Land & Conservation

Reviving a Lost Cane Syrup

After years of planning, the first batch of Sapelo Purple Ribbon Sugarcane Syrup comes to fruition

Photo: Bill Thomas

Rows of Purple Ribbon sugarcane before the harvest last month.

Just over two years ago, Cornelia Bailey, the late beloved matriarch and guardian of Georgia’s coastal Gullah-Geechee culture, joined a team of cuisine revivalists in an attempt to bring a nearly extinct strain of Southern sugarcane back to her home on Sapelo Island. To Bailey, who died in October at 72, this Purple Ribbon sugarcane represented a living link to an agricultural history that ran from her enslaved ancestors to her own childhood, and a commercial path forward for the small, dwindling African American community of Hog Hammock, the moss-shaded village in the midst of Sapelo’s 16,500 protected acres.

Photo: IMKE LASS

Cornelia Bailey near her home in Hog Hammock in 2015.

Bailey had helped lead the planting of the hundred-foot-long stands in the fall of 2016 at her family’s field on Sapelo and at Dr. Bill Thomas and Jerome Dixon’s Georgia Coastal Gourmet Farms in the nearby community of Shellman Bluff. She smiled as the deep purple stalks reached an impressive height, and shed tears when flooding from last September’s Hurricane Irma nearly wiped out the project. But now, Bailey’s efforts have finally begun to pay off with the bottling of the first fifty gallons of Sapelo Purple Ribbon Sugarcane Syrup, coaxed from the juice of twenty-one rows of hand-sewn cane.
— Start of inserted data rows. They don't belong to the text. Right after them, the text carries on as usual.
(* ===== verification/Aes.v ===== *)
(** * The AES block cipher ([aes12/block.go], [aes12/cipher.go])

    The table-driven cipher and key schedule in Go, and AES as FIPS-197 defines
    it.  A word is a 32-bit integer, a block a list of bytes; an index out of
    range is a panic.  [Fips197] is the reference: the state is the 16 bytes of
    the block in the order of the input, the S-box is the inverse in GF(2^8)
    followed by the affine map, the columns are mixed by multiplication in
    GF(2^8).  [AesProofs.v] relates the two. *)

From S2P Require Import Prelude AesTables.

(** ** The cipher in Go *)

Module Aes.
Import AesTables.

Definition BlockSize : nat := 16.

(** Reading and writing an element of a slice. *)
Definition index (l : list Z) (i : nat) : res Z :=
  match l !! i with Some v => Ok v | None => Panic end.
Definition setIndex (l : list Z) (i : nat) (v : Z) : res (list Z) :=
  if (i <? length l)%nat then Ok (<[i := v]> l) else Panic.

(** Reading a table at a byte, which is never out of range. *)
Definition tab (t : list Z) (i : Z) : Z := nth (Z.to_nat i) t 0.

(** The variables [s0] to [s3], or [t0] to [t3]. *)
Record words : Type := mkW { w0 : Z; w1 : Z; w2 : Z; w3 : Z }.

(** [uint32(a)<<24 | uint32(b)<<16 | uint32(c)<<8 | uint32(d)] *)
Definition word (a b c d : Z) : Z :=
  Z.lor (Z.lor (Z.lor (Z.shiftl a 24) (Z.shiftl b 16)) (Z.shiftl c 8)) d.

Definition load (src : list Z) (i : nat) : res Z :=
  a ← index src i; b ← index src (i + 1); c ← index src (i + 2); d ← index src (i + 3);
  Ok (word a b c d).

Definition loadBlock (src : list Z) : res words :=
  s0 ← load src 0; s1 ← load src 4; s2 ← load src 8; s3 ← load src 12;
  Ok (mkW s0 s1 s2 s3).

(** [s0 ^= xk[k+0]] to [s3 ^= xk[k+3]] *)
Definition xorKey (xk : list Z) (k : nat) (s : words) : res words :=
  k0 ← index xk (k + 0); k1 ← index xk (k + 1); k2 ← index xk (k + 2); k3 ← index xk (k + 3);
  Ok (mkW (Z.lxor s.(w0) k0) (Z.lxor s.(w1) k1) (Z.lxor s.(w2) k2) (Z.lxor s.(w3) k3)).

(** [byte(w>>24), byte(w>>16), byte(w>>8), byte(w)] *)
Definition wordBytes (w : Z) : list Z :=
  [u8 (Z.shiftr w 24); u8 (Z.shiftr w 16); u8 (Z.shiftr w 8); u8 w].

Definition storeBlock (dst : list Z) (s : words) : res (list Z) :=
  if (length dst <? 16)%nat then Panic
  else Ok (wordBytes s.(w0) ++ wordBytes s.(w1) ++ wordBytes s.(w2) ++ wordBytes s.(w3) ++ drop 16 dst).

(** One of the four assignments of a middle round: the key word and a table per byte. *)
Definition mixWord (t0 t1 t2 t3 : list Z) (key a b c d : Z) : Z :=
  Z.lxor (Z.lxor (Z.lxor (Z.lxor key (tab t0 (u8 (Z.shiftr a 24)))) (tab t1 (u8 (Z.shiftr b 16))))
    (tab t2 (u8 (Z.shiftr c 8)))) (tab t3 (u8 d)).

(** One of the four assignments of the last round. *)
Definition subWord (sbox : list Z) (a b c d : Z) : Z :=
  word (tab sbox (Z.shiftr a 24)) (tab sbox (Z.land (Z.shiftr b 16) 0xff))
    (tab sbox (Z.land (Z.shiftr c 8) 0xff)) (tab sbox (Z.land d 0xff)).

Definition encRound (xk : list Z) (k : nat) (s : words) : res words :=
  k0 ← index xk (k + 0); k1 ← index xk (k + 1); k2 ← index xk (k + 2); k3 ← index xk (k + 3);
  Ok (mkW (mixWord te0 te1 te2 te3 k0 s.(w0) s.(w1) s.(w2) s.(w3))
          (mixWord te0 te1 te2 te3 k1 s.(w1) s.(w2) s.(w3) s.(w0))
          (mixWord te0 te1 te2 te3 k2 s.(w2) s.(w3) s.(w0) s.(w1))
          (mixWord te0 te1 te2 te3 k3 s.(w3) s.(w0) s.(w1) s.(w2))).

Definition decRound (xk : list Z) (k : nat) (s : words) : res words :=
  k0 ← index xk (k + 0); k1 ← index xk (k + 1); k2 ← index xk (k + 2); k3 ← index xk (k + 3);
  Ok (mkW (mixWord td0 td1 td2 td3 k0 s.(w0) s.(w3) s.(w2) s.(w1))
          (mixWord td0 td1 td2 td3 k1 s.(w1) s.(w0) s.(w3) s.(w2))
          (mixWord td0 td1 td2 td3 k2 s.(w2) s.(w1) s.(w0) s.(w3))
          (mixWord td0 td1 td2 td3 k3 s.(w3) s.(w2) s.(w1) s.(w0))).

(** The loop of the middle rounds.  The last round reads [t0] to [t3], which are
    zero when the loop does not run. *)
Fixpoint roundLoop (round : nat -> words -> res words) (r k : nat) (s t : words) : res (nat * words) :=
  match r with
  | O => Ok (k, t)
  | S r => t ← round k s; roundLoop round r (k + 4) t t
  end.

Definition encryptBlockGo (xk dst src : list Z) : res (list Z) :=
  s ← loadBlock src;
  s ← xorKey xk 0 s;
  '(k, t) ← roundLoop (encRound xk) (length xk / 4 - 2) 4 s (mkW 0 0 0 0);
  let s := mkW (subWord sbox0 t.(w0) t.(w1) t.(w2) t.(w3)) (subWord sbox0 t.(w1) t.(w2) t.(w3) t.(w0))
               (subWord sbox0 t.(w2) t.(w3) t.(w0) t.(w1)) (subWord sbox0 t.(w3) t.(w0) t.(w1) t.(w2)) in
  s ← xorKey xk k s;
  storeBlock dst s.

Definition decryptBlockGo (xk dst src : list Z) : res (list Z) :=
  s ← loadBlock src;
  s ← xorKey xk 0 s;
  '(k, t) ← roundLoop (decRound xk) (length xk / 4 - 2) 4 s (mkW 0 0 0 0);
  let s := mkW (subWord sbox1 t.(w0) t.(w3) t.(w2) t.(w1)) (subWord sbox1 t.(w1) t.(w0) t.(w3) t.(w2))
               (subWord sbox1 t.(w2) t.(w1) t.(w0) t.(w3)) (subWord sbox1 t.(w3) t.(w2) t.(w1) t.(w0)) in
  s ← xorKey xk k s;
  storeBlock dst s.

(** *** The key schedule *)

Definition subw (w : Z) : Z := subWord sbox0 w w w w.
Definition rotw (w : Z) : Z := Z.lor (u32 (Z.shiftl w 8)) (Z.shiftr w 24).

(** The words of the key, from [enc[i]] on. *)
Fixpoint keyWords (n i : nat) (key enc : list Z) : res (list Z) :=
  match n with
  | O => Ok enc
  | S n => w ← load key (4 * i); enc ← setIndex enc i w; keyWords n (S i) key enc
  end.

(** The body of the second loop; [i - 1] and [i - nk] are not negative, [i%nk]
    panics for [nk = 0]. *)
Definition expandStep (nk i : nat) (enc : list Z) : res (list Z) :=
  if (nk =? 0)%nat then Panic else
  t ← index enc (i - 1);
  t ← (if (i mod nk =? 0)%nat then p ← index powx (i / nk - 1); Ok (Z.lxor (subw (rotw t)) (Z.shiftl p 24))
       else if (6 <? nk)%nat && (i mod nk =? 4)%nat then Ok (subw t)
       else Ok t);
  e ← index enc (i - nk);
  setIndex enc i (Z.lxor e t).

Fixpoint expandLoop (n nk i : nat) (enc : list Z) : res (list Z) :=
  match n with
  | O => Ok enc
  | S n => enc ← expandStep nk i enc; expandLoop n nk (S i) enc
  end.

(** The word of the decryption key made of [x]. *)
Definition decWord (middle : bool) (x : Z) : Z :=
  if middle then
    Z.lxor (Z.lxor (Z.lxor (tab td0 (tab sbox0 (Z.shiftr x 24)))
      (tab td1 (tab sbox0 (Z.land (Z.shiftr x 16) 0xff))))
      (tab td2 (tab sbox0 (Z.land (Z.shiftr x 8) 0xff)))) (tab td3 (tab sbox0 (Z.land x 0xff)))
  else x.

(** The inner loop, over [j]. *)
Fixpoint decWords (cnt j i ei n : nat) (enc dec : list Z) : res (list Z) :=
  match cnt with
  | O => Ok dec
  | S cnt =>
      x ← index enc (ei + j);
      dec ← setIndex dec (i + j) (decWord ((0 <? i)%nat && (i + 4 <? n)%nat) x);
      decWords cnt (S j) i ei n enc dec
  end.

(** The outer loop; [n - i - 4] is negative when [n < i + 4]. *)
Fixpoint decLoop (fuel i n : nat) (enc dec : list Z) : res (list Z) :=
  match fuel with
  | O => Ok dec
  | S fuel =>
      if (i <? n)%nat then
        if (n <? i + 4)%nat then Panic
        else dec ← decWords 4 0 i (n - i - 4) n enc dec; decLoop fuel (i + 4) n enc dec
      else Ok dec
  end.

(** The slices after the call; [dec] is [None] for [nil]. *)
Definition expandKeyGo (key enc : list Z) (dec : option (list Z)) : res (list Z * option (list Z)) :=
  let nk := (length key / 4)%nat in
  enc ← keyWords nk 0 key enc;
  enc ← expandLoop (length enc - nk) nk nk enc;
  match dec with
  | None => Ok (enc, None)
  | Some dec => dec ← decLoop (length enc) 0 (length enc) enc dec; Ok (enc, Some dec)
  end.

(** *** The cipher object *)

Record aesCipher : Type := mkCipher { enc : list Z; dec : list Z }.

Definition newCipherGeneric (key : list Z) : res aesCipher :=
  let n := (length key + 28)%nat in
  r ← expandKeyGo key (replicate n 0) (Some (replicate n 0));
  Ok (mkCipher r.1 (default [] r.2)).

Definition NewCipher (key : list Z) : res aesCipher :=
  if decide (length key = 16 \/ length key = 24 \/ length key = 32)%nat then newCipherGeneric key
  else Err (Errorf "crypto/aes: invalid key size " [Z.of_nat (length key)]).

Definition Encrypt (c : aesCipher) (dst src : list Z) : res (list Z) :=
  if (length src <? BlockSize)%nat then Panic
  else if (length dst <? BlockSize)%nat then Panic
  else encryptBlockGo c.(enc) dst src.

Definition Decrypt (c : aesCipher) (dst src : list Z) : res (list Z) :=
  if (length src <? BlockSize)%nat then Panic
  else if (length dst <? BlockSize)%nat then Panic
  else decryptBlockGo c.(dec) dst src.

End Aes.

(** ** AES as FIPS-197 defines it *)

Module Fips197.

(** Multiplication by x, and by any element, in GF(2^8). *)
Definition xtime (b : Z) : Z := Z.lxor (Z.shiftl b 1) (if Z.testbit b 7 then 0x11b else 0).

Fixpoint gmulBits (n : nat) (a b : Z) : Z :=
  match n with
  | O => 0
  | S n => Z.lxor (if Z.odd a then b else 0) (gmulBits n (Z.shiftr a 1) (xtime b))
  end.
Definition gmul (a b : Z) : Z := gmulBits 8 a b.

(** The inverse is the power 254, which is 0 for 0. *)
Definition inverse (b : Z) : Z :=
  let b2 := gmul b b in let b4 := gmul b2 b2 in let b8 := gmul b4 b4 in let b16 := gmul b8 b8 in
  let b32 := gmul b16 b16 in let b64 := gmul b32 b32 in let b128 := gmul b64 b64 in
  gmul b2 (gmul b4 (gmul b8 (gmul b16 (gmul b32 (gmul b64 b128))))).

Definition rotl8 (b k : Z) : Z := u8 (Z.lor (Z.shiftl b k) (Z.shiftr b (8 - k))).

Definition sbox (b : Z) : Z :=
  let i := inverse b in
  Z.lxor (Z.lxor (Z.lxor (Z.lxor (Z.lxor i (rotl8 i 1)) (rotl8 i 2)) (rotl8 i 3)) (rotl8 i 4)) 0x63.
Definition invSbox (b : Z) : Z :=
  inverse (Z.lxor (Z.lxor (Z.lxor (rotl8 b 1) (rotl8 b 3)) (rotl8 b 6)) 0x05).

(** The state is the block; row [r] of column [c] is its byte [r + 4 c]. *)
Definition cell (st : list Z) (r c : nat) : Z := nth (r mod 4 + 4 * (c mod 4)) st 0.
Definition cells (f : nat -> nat -> Z) : list Z := (fun i => f (i mod 4) (i / 4))%nat <$> seq 0 16.

Definition SubBytes (st : list Z) : list Z := sbox <$> st.
Definition InvSubBytes (st : list Z) : list Z := invSbox <$> st.
Definition ShiftRows (st : list Z) : list Z := cells (fun r c => cell st r (c + r)).
Definition InvShiftRows (st : list Z) : list Z := cells (fun r c => cell st r (c + 4 - r)).

Definition mix (a b c d : Z) : Z := Z.lxor (Z.lxor (Z.lxor (gmul 2 a) (gmul 3 b)) c) d.
Definition invMix (a b c d : Z) : Z := Z.lxor (Z.lxor (Z.lxor (gmul 14 a) (gmul 11 b)) (gmul 13 c)) (gmul 9 d).
Definition mixBy (f : Z -> Z -> Z -> Z -> Z) (st : list Z) : list Z :=
  cells (fun r c => f (cell st r c) (cell st (r + 1) c) (cell st (r + 2) c) (cell st (r + 3) c)).
Definition MixColumns (st : list Z) : list Z := mixBy mix st.
Definition InvMixColumns (st : list Z) : list Z := mixBy invMix st.

Definition AddRoundKey (st k : list Z) : list Z := zip_with Z.lxor st k.

(** The key schedule is a list of words of four bytes. *)
Definition roundKey (w : list (list Z)) (r : nat) : list Z := concat (take 4 (drop (4 * r) w)).

(** A middle round, and the rounds from [r] on. *)
Definition encStep (st k : list Z) : list Z := AddRoundKey (MixColumns (ShiftRows (SubBytes st))) k.
Definition decStep (st k : list Z) : list Z := AddRoundKey (InvMixColumns (InvShiftRows (InvSubBytes st))) k.
Fixpoint rounds (step : list Z -> list Z -> list Z) (n r : nat) (rk : nat -> list Z) (st : list Z) : list Z :=
  match n with
  | O => st
  | S n => rounds step n (S r) rk (step st (rk r))
  end.

(** The cipher with [nr] rounds, and the equivalent inverse cipher. *)
Definition CipherWith (nr : nat) (rk : nat -> list Z) (block : list Z) : list Z :=
  let st := rounds encStep (nr - 1) 1 rk (AddRoundKey block (rk 0%nat)) in
  AddRoundKey (ShiftRows (SubBytes st)) (rk nr).
Definition EqInvCipherWith (nr : nat) (dk : nat -> list Z) (block : list Z) : list Z :=
  let st := rounds decStep (nr - 1) 1 dk (AddRoundKey block (dk 0%nat)) in
  AddRoundKey (InvShiftRows (InvSubBytes st)) (dk nr).
Definition Cipher (w : list (list Z)) (block : list Z) : list Z :=
  CipherWith (length w / 4 - 1) (roundKey w) block.

Definition RotWord (w : list Z) : list Z := drop 1 w ++ take 1 w.
Definition SubWord (w : list Z) : list Z := sbox <$> w.
Definition Rcon (i : nat) : list Z := [Nat.iter (i - 1) xtime 1; 0; 0; 0].

(** The next word of a key schedule of which the words [w] are known. *)
Definition nextWord (nk : nat) (w : list (list Z)) : list Z :=
  let i := length w in
  let temp := nth (i - 1) w [] in
  let temp := if (i mod nk =? 0)%nat then zip_with Z.lxor (SubWord (RotWord temp)) (Rcon (i / nk))
              else if (6 <? nk)%nat && (i mod nk =? 4)%nat then SubWord temp
              else temp in
  zip_with Z.lxor (nth (i - nk) w []) temp.

Fixpoint expandWords (n nk : nat) (w : list (list Z)) : list (list Z) :=
  match n with O => w | S n => expandWords n nk (w ++ [nextWord nk w]) end.

Fixpoint chunk4 (n : nat) (key : list Z) : list (list Z) :=
  match n with O => [] | S n => take 4 key :: chunk4 n (drop 4 key) end.

(** [4 (Nr + 1)] words, where the number of rounds [Nr] is [Nk + 6]. *)
Definition KeyExpansion (key : list Z) : list (list Z) :=
  let nk := (length key / 4)%nat in
  expandWords (4 * (nk + 6 + 1) - nk) nk (chunk4 nk key).

End Fips197.

(** The example of appendix C.1 of FIPS-197. *)
Example fips197_c1 :
  let key := seqZ 0 16 in
  let plain := (fun i => 0x11 * i) <$> seqZ 0 16 in
  let cipher := [0x69; 0xc4; 0xe0; 0xd8; 0x6a; 0x7b; 0x04; 0x30; 0xd8; 0xcd; 0xb7; 0x80; 0x70; 0xb4; 0xc5; 0x5a] in
  (c ← Aes.NewCipher key; Aes.Encrypt c (replicate 16 0) plain) = Ok cipher
  /\ (c ← Aes.NewCipher key; Aes.Decrypt c (replicate 16 0) cipher) = Ok plain
  /\ Fips197.Cipher (Fips197.KeyExpansion key) plain = cipher.
Proof. vm_compute. auto. Qed.
Lemma decWords_step cnt j i ei n w d m x middle :
  length d = (i + j)%nat -> w !! (ei + j)%nat = Some x -> word_ok x -> middle = ((0 <? i)%nat && (i + 4 <? n)%nat) ->
  decWords (S cnt) j i ei n (filled w 0) (filled d (S m))
  = decWords cnt (S j) i ei n (filled w 0) (filled (d ++ [invMixWord middle x]) m).
Proof.
  intros Ld Ex Wx ->. cbn [decWords]. rewrite (index_filled _ _ _ _ Ex). cbn [mbind res_bind].
  rewrite (proj1 (decWord_spec _ x Wx)), <- Ld, set_filled. done.
Qed.

Lemma decWords_spec w ei i n middle m d :
  Forall word_ok w -> (ei + 4 <= length w)%nat -> length d = i -> middle = ((0 <? i)%nat && (i + 4 <? n)%nat) ->
  decWords 4 0 i ei n (filled w 0) (filled d (4 + m)) = Ok (filled (d ++ (invMixWord middle <$> take 4 (drop ei w))) m).
Proof.
  intros B H Ld Hm. destruct (four_words w ei B H) as (a & b & c & e & E & W & Ea & Eb & Ec & Ee). rewrite E.
  rewrite !Forall_cons in W. destruct W as (Wa & Wb & Wc & We & _).
  change (4 + m)%nat with (S (S (S (S m)))).
  rewrite (decWords_step _ _ _ _ _ _ _ _ a middle) by (done || lia).
  rewrite (decWords_step _ _ _ _ _ _ _ _ b middle) by (rewrite ?length_app; cbn [length]; done || lia).
  rewrite (decWords_step _ _ _ _ _ _ _ _ c middle) by (rewrite ?length_app; cbn [length]; done || lia).
  rewrite (decWords_step _ _ _ _ _ _ _ _ e middle) by (rewrite ?length_app; cbn [length]; done || lia).
  cbn [decWords fmap list_fmap]. by rewrite <- !app_assoc.
Qed.

(** The round keys of the decryption key [d] are those of [w] in reverse, the
    middle ones mixed. *)
Definition dec_key (nr : nat) (w : list (list Z)) (r : nat) : list Z :=
  let k := roundKey w (nr - r) in if (0 <? r)%nat && (r <? nr)%nat then InvMixColumns k else k.
Definition dec_keys (nr : nat) (w d : list (list Z)) : Prop :=
  forall r, (4 * r + 4 <= length d)%nat -> roundKey d r = dec_key nr w r.

Lemma dec_keys_step nr r w d : Forall word_ok w -> length w = (4 * (nr + 1))%nat -> (r <= nr)%nat ->
  length d = (4 * r)%nat -> dec_keys nr w d -> Forall word_ok d ->
  let d' := d ++ (invMixWord ((0 <? r)%nat && (r <? nr)%nat) <$> take 4 (drop (4 * (nr - r)) w)) in
  dec_keys nr w d' /\ Forall word_ok d' /\ length d' = (4 * S r)%nat.
Proof.
  intros B Lw Hr Ld Hd Bd d'.
  destruct (four_words w (4 * (nr - r)) B) as (a & b & c & e & E & W & _); [lia|].
  assert (L4 : length d' = (4 * S r)%nat). { unfold d'. rewrite length_app, length_fmap, E. cbn [length]. lia. }
  split; [|split; [|done]].
  - intros r' Hr'. destruct (decide (r' = r)) as [->|Hne].
    + unfold d', roundKey at 1. rewrite drop_app_length' by lia. rewrite E.
      rewrite take_ge by (rewrite length_fmap; cbn; lia). rewrite invMixWord_concat by done.
      unfold dec_key, roundKey. by rewrite E.
    + rewrite <- Hd by lia. unfold d', roundKey. rewrite drop_app_le by lia. rewrite take_app_le by (rewrite length_drop; lia). done.
  - apply Forall_app. split; [done|]. rewrite E. apply Forall_fmap. eapply Forall_impl; [exact W|].
    intros x Hx. by apply (decWord_spec _ x).
Qed.

Lemma decLoop_spec nr w : Forall word_ok w -> length w = (4 * (nr + 1))%nat ->
  forall n r d fuel, (r + n = nr + 1)%nat -> (n <= fuel)%nat ->
  length d = (4 * r)%nat -> dec_keys nr w d -> Forall word_ok d ->
  exists dw, decLoop fuel (4 * r) (length w) (filled w 0) (filled d (4 * n)) = Ok (filled dw 0)
    /\ dec_keys nr w dw /\ Forall word_ok dw /\ length dw = length w.
Proof.
  intros B Lw n. induction n as [|n IH]; intros r d fuel Hr Hf Ld Hd Bd.
  - exists d. split; [|split; [done|]; split; [done|lia]].
    destruct fuel; [done|]. cbn [decLoop]. by rewrite (proj2 (Nat.ltb_ge _ _)) by lia.
  - destruct fuel as [|fuel]; [lia|]. cbn [decLoop].
    rewrite (proj2 (Nat.ltb_lt (4 * r) _)) by lia. rewrite (proj2 (Nat.ltb_ge (length w) _)) by lia.
    replace (length w - 4 * r - 4)%nat with (4 * (nr - r))%nat by lia.
    replace (4 * S n)%nat with (4 + 4 * n)%nat by lia.
    set (middle := (0 <? r)%nat && (r <? nr)%nat).
    rewrite (decWords_spec w _ _ _ middle); [|done|lia|done|].
    2:{ unfold middle. f_equal; apply eq_true_iff_eq; rewrite !Nat.ltb_lt; lia. }
    cbn [mbind res_bind]. replace (4 * r + 4)%nat with (4 * S r)%nat by lia.
    destruct (dec_keys_step nr r w d) as (K & W & L); [done|lia|lia|done|done|done|].
    apply IH; [lia|lia|done|done|done].
Qed.

End AesKeys.

(** ** The cipher *)

Module AesProofs.
Import Aes Fips197 AesWords AesField AesRounds AesInverse AesKeys.

(** The key sizes of AES. *)
Definition key_size (key : list Z) : Prop := (length key = 16 \/ length key = 24 \/ length key = 32)%nat.

Lemma newCipherGeneric_spec key : key_size key -> bytes_ok key ->
  let w := KeyExpansion key in let nr := (length key / 4 + 6)%nat in
  exists dw, NewCipher key = Ok (mkCipher (filled w 0) (filled dw 0))
    /\ Forall word_ok w /\ length w = (4 * (nr + 1))%nat
    /\ dec_keys nr w dw /\ Forall word_ok dw /\ length dw = length w.
Proof.
  intros Hk Bk w nr. unfold NewCipher. rewrite decide_True by exact Hk. unfold newCipherGeneric, expandKeyGo.
  set (nk := (length key / 4)%nat) in *.
  assert (Lk : length key = (4 * nk)%nat /\ (4 <= nk)%nat).
  { unfold nk. destruct Hk as [-> |[-> | ->]]; cbn; lia. }
  destruct Lk as [Lk Hnk]. destruct (chunk4_ok nk key) as [Lc Bc]; [lia|done|].
  replace (length key + 28)%nat with (nk + (4 * (nk + 6 + 1) - nk))%nat by lia.
  pose proof (keyWords_spec key nk [] (4 * (nk + 6 + 1) - nk)) as Ek. cbn [length app] in Ek.
  change (4 * 0)%nat with 0%nat in Ek. rewrite drop_0 in Ek. unfold filled at 1 in Ek. cbn [fmap list_fmap app] in Ek. rewrite Ek by lia. clear Ek.
  cbn [mbind res_bind]. rewrite length_filled, Lc.
  destruct (expandLoop_spec nk ltac:(lia) (4 * (nk + 6 + 1) - nk) (chunk4 nk key) 0) as (Ee & Bw & Lw); [done|lia|lia|].
  rewrite Lc, Nat.add_0_r in Ee. replace (nk + (4 * (nk + 6 + 1) - nk) - nk)%nat with (4 * (nk + 6 + 1) - nk)%nat by lia.
  rewrite Ee. cbn [mbind res_bind]. change (expandWords _ nk _) with w in *. rewrite length_filled, Nat.add_0_r.
  assert (Lw' : length w = (4 * (nr + 1))%nat) by lia.
  destruct (decLoop_spec nr w Bw Lw' (nr + 1) 0 [] (length w)) as (dw & Ed & Kd & Bd & Ld); [lia|lia|done| |done|].
  { intros r Hr. cbn in Hr. lia. }
  exists dw. split; [|done].
  replace (replicate (nk + (4 * (nk + 6 + 1) - nk)) 0) with (filled [] (4 * (nr + 1))) by (unfold filled, nr; cbn [fmap list_fmap app]; f_equal; lia).
  change (4 * 0)%nat with 0%nat in Ed. rewrite Ed. done.
Qed.
(** ** Sending client hellos *)

Definition getTags (cfg : config) (h : t) : gmap Z (list Z) :=
  let tags := ConnParams.GetHelloMap h.(connectionParameters) in
  let tags := <[TagSNI := cfg.(hostname)]> tags in
  let tags := <[TagPDMD := X509]> tags in
  let ccs := CertManager.GetCommonCertificateHashes h.(certManager) in
  let tags := if negb (Nat.eqb (length ccs) 0) then <[TagCCS := ccs]> tags else tags in
  let tags := <[TagVER := le_split 4 (VersionNumberToTag cfg.(version))]> tags in
  let tags := if cfg.(RequestConnectionIDTruncation) then <[TagTCID := [0; 0; 0; 0]]> tags else tags in
  let tags := if negb (Nat.eqb (length h.(stk)) 0) then <[TagSTK := h.(stk)]> tags else tags in
  let tags := if negb (Nat.eqb (length h.(sno)) 0) then <[TagSNO := h.(sno)]> tags else tags in
  match h.(serverConfig) with
  | Some s =>
      let tags := <[TagSCID := s.(ServerConfigClient.ID)]> tags in
      match CertManager.GetLeafCert h.(certManager) with
      | Some leaf =>
          let tags := <[TagNONC := h.(nonc)]> tags in
          let tags := <[TagXLCT := le_split 8 (fnv64a leaf)]> tags in
          let tags := <[TagKEXS := C255]> tags in
          let tags := <[TagAEAD := AESG]> tags in
          <[TagPUBS := Kex.PublicKey s.(ServerConfigClient.kex)]> tags
      | None => tags
      end
  | None => tags
  end.

Definition tagsSize (tags : gmap Z (list Z)) : Z :=
  foldr (fun e size => 8 + Z.of_nat (length e.2) + size) 0 (map_to_list tags).

Definition addPadding (tags : gmap Z (list Z)) : gmap Z (list Z) :=
  let paddingSize := ClientHelloMinimumSize - tagsSize tags in
  if 0 <? paddingSize then <[TagPAD := replicate (Z.to_nat paddingSize) 0]> tags else tags.

Definition sendCHLO (cfg : config) : ST t unit :=
  _ ← modify (fun h => set_clientHelloCounter (h.(clientHelloCounter) + 1) h);
  h ← get;
  _ ← require (negb (MaxClientHellos <? h.(clientHelloCounter)))
        (QuicErrorf CryptoTooManyRejects "More than %d rejects" [MaxClientHellos]);
  let tags := addPadding (getTags cfg h) in
  let b := HandshakeMessage.bytes (HandshakeMessage.mk TagCHLO tags) in
  _ ← write b;
  modify (set_lastSentCHLO b).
Though Bailey wasn’t there to see the late November cutting and stripping of sharp leaves from the crimson-hued nine-foot-tall stalks, her torch is being carried by her husband, Julius, sons Maurice and Stanley, and Thomas and Dixon, who helped the Baileys bring Sapelo’s first commercial crop, Sapelo Red Peas, to market in 2014. Cornelia had other supporters, too, including David Shields, the renowned food historian and professor at the University of South Carolina; Glenn Roberts, of the heirloom grain producer Anson Mills; Clemson geneticist Stephen Kresovich; the Atlanta-based chef Linton Hopkins; and chef Sean Brock, of Husk Restaurant in Charleston and Nashville, and his colleague Tyler Williams, due to assume the helm of the soon-to-open Husk Savannah.

Photo: Bill Thomas

Harvested stalks are collected and readied for the juice press.

On November 30, Williams traveled with Thomas and Dixon to Odum, Georgia’s Mickey’s Farm, where Judy Morris and her husband, Mickey, a 71-year-old master syrup maker, pressed the cane in their vintage 1926 crusher to extract the juice.

“Most cane juice is a yellow, straw color,” Williams says. “This is a deep purple. It tastes clean, not overpowering in sweetness, and it’s got this beautiful grassiness to it.”

The antique strain of cane juice then went through several filterings before being run into a line of heated evaporator pans, which precisely boil off the moisture to turn the juice into syrup. Morris must control for moisture content precisely. Too much and the bottled syrup will mold. Too little and it can crystallize in the bottle.

For now, consumers will be able to get their first taste in dishes at Husk Savannah (scheduled to open in the coming weeks) and at Hopkins’ Restaurant Eugene and Holeman and Finch Public House in Atlanta. But the group is hopeful next year’s harvest will be two to three times as large.

Cut off stalks from this year’s crop will be planted at Thomas and Dixon’s farm and by Cornelia Bailey’s family on Sapelo Island proper. New growth will sprout from joints, or eyes, in the cane, and by next November, barring more hurricanes, a new round will be ready for the cane crusher. They hope to eventually produce enough to be able to sell the syrup directly and perhaps even one day turn the juice into a Sapelo Island Purple Ribbon rum. “At this point,” Thomas says, “our goal is getting the yield up and have it growing in more than one place, for crop security.”

Photo: Bill Thomas

Jerome Dixon with the finished product.

For Dixon, whose family hails from Sapelo and whose grandfather once owned and worked the Shellman Bluff fields where today’s cane is being grown, there’s something deeper at work too. “Every time I walk through that cane field, I think of what my ancestors had to go through growing it,” he says. “We use modern machinery to strip the cane. But even my grandfather—he had to strip it with his bare hands. He didn’t have anything else. It made me really appreciate the work that they had to do.”

The Purple Ribbon cane (Saccharum officinarum) has also recently been included by the international Slow Food Foundation for Biodiversity as a species in its Ark of Taste project, which aims to preserve foods at risk of extinction.

“I like to think Cornelia was up there somewhere, smiling and smelling that sweet steam wafting into the sky,” Thomas says. “I think she would have been very proud. She was a person who really pushed to get things back in that community. She saw the importance of projects like this. This is a legacy.”